╔══
(* ===== verification/ParallelState.v ===== *)
(** * Process groups

    [runtime/worker/llm_worker/models/parallel/initialize.py]: the module-level
    group variables, [initialize_model_parallel], the getters and
    [destroy_model_parallel], for one process.  A name the module never binds at
    its top level ([_DATA_PARALLEL_GROUP_RANKS]) is [None] on the outside until
    the first assignment. *)
From S2P Require Import Prelude Torch ParallelUtils.

Section state.
Context `{Dist} `{LongTensor}.

Record globals := Globals {
  _MODEL_PARALLEL_GROUP : option group;
  _DATA_PARALLEL_GROUP : option group;
  _DATA_PARALLEL_RANKS : option (list Z);
  _DATA_PARALLEL_GROUP_RANKS : option (option (list Z));
  _PIPELINE_PARALLEL_GROUP : option group;
  _PIPELINE_PARALLEL_RANKS : option (list Z);
  _CONTEXT_PARALLEL_GROUP : option group;
  _CONTEXT_PARALLEL_GROUP_RANKS : option (list Z);
}.

(** The module's variables when it has just been imported. *)
Definition module_globals : globals :=
  Globals None None None None None None None None.

(** The state of the process: the variables, and the rank lists it has
    passed to [torch.distributed.new_group], oldest first. *)
Record dist_state := DistState { vars : globals; new_groups : list (list Z) }.

Definition set_vars (f : globals → globals) : M dist_state unit :=
  modify (λ s, DistState (f (vars s)) (new_groups s)).

Definition dist_new_group (ranks : list Z) (backend : option string)
    (timeout : option Z) : M dist_state group := λ s,
  (Ok (new_group ranks backend timeout),
   DistState (vars s) (new_groups s ++ [ranks])).

(** [if ...: _DATA_PARALLEL_GROUP = group; _DATA_PARALLEL_GROUP_RANKS = ranks]
    and its three counterparts. *)
Definition set_data (g : group) (ranks : list Z) (v : globals) : globals :=
  Globals (_MODEL_PARALLEL_GROUP v) (Some g) (_DATA_PARALLEL_RANKS v)
    (Some (Some ranks)) (_PIPELINE_PARALLEL_GROUP v) (_PIPELINE_PARALLEL_RANKS v)
    (_CONTEXT_PARALLEL_GROUP v) (_CONTEXT_PARALLEL_GROUP_RANKS v).
Definition set_model (g : group) (ranks : list Z) (v : globals) : globals :=
  Globals (Some g) (_DATA_PARALLEL_GROUP v) (_DATA_PARALLEL_RANKS v)
    (_DATA_PARALLEL_GROUP_RANKS v) (_PIPELINE_PARALLEL_GROUP v)
    (_PIPELINE_PARALLEL_RANKS v) (_CONTEXT_PARALLEL_GROUP v)
    (_CONTEXT_PARALLEL_GROUP_RANKS v).
Definition set_pipeline (g : group) (ranks : list Z) (v : globals) : globals :=
  Globals (_MODEL_PARALLEL_GROUP v) (_DATA_PARALLEL_GROUP v)
    (_DATA_PARALLEL_RANKS v) (_DATA_PARALLEL_GROUP_RANKS v) (Some g) (Some ranks)
    (_CONTEXT_PARALLEL_GROUP v) (_CONTEXT_PARALLEL_GROUP_RANKS v).
Definition set_context (g : group) (ranks : list Z) (v : globals) : globals :=
  Globals (_MODEL_PARALLEL_GROUP v) (_DATA_PARALLEL_GROUP v)
    (_DATA_PARALLEL_RANKS v) (_DATA_PARALLEL_GROUP_RANKS v)
    (_PIPELINE_PARALLEL_GROUP v) (_PIPELINE_PARALLEL_RANKS v) (Some g) (Some ranks).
╚══
§ Work task:
Could you write out exactly the lines above, starting at the first one and ending with the line that has "its top level"?

§ Solution for this problem:
(* ===== verification/ParallelState.v ===== *)
(** * Process groups

    [runtime/worker/llm_worker/models/parallel/initialize.py]: the module-level
    group variables, [initialize_model_parallel], the getters and
    [destroy_model_parallel], for one process.  A name the module never binds at
    its top level ([_DATA_PARALLEL_GROUP_RANKS]) is [None] on the outside until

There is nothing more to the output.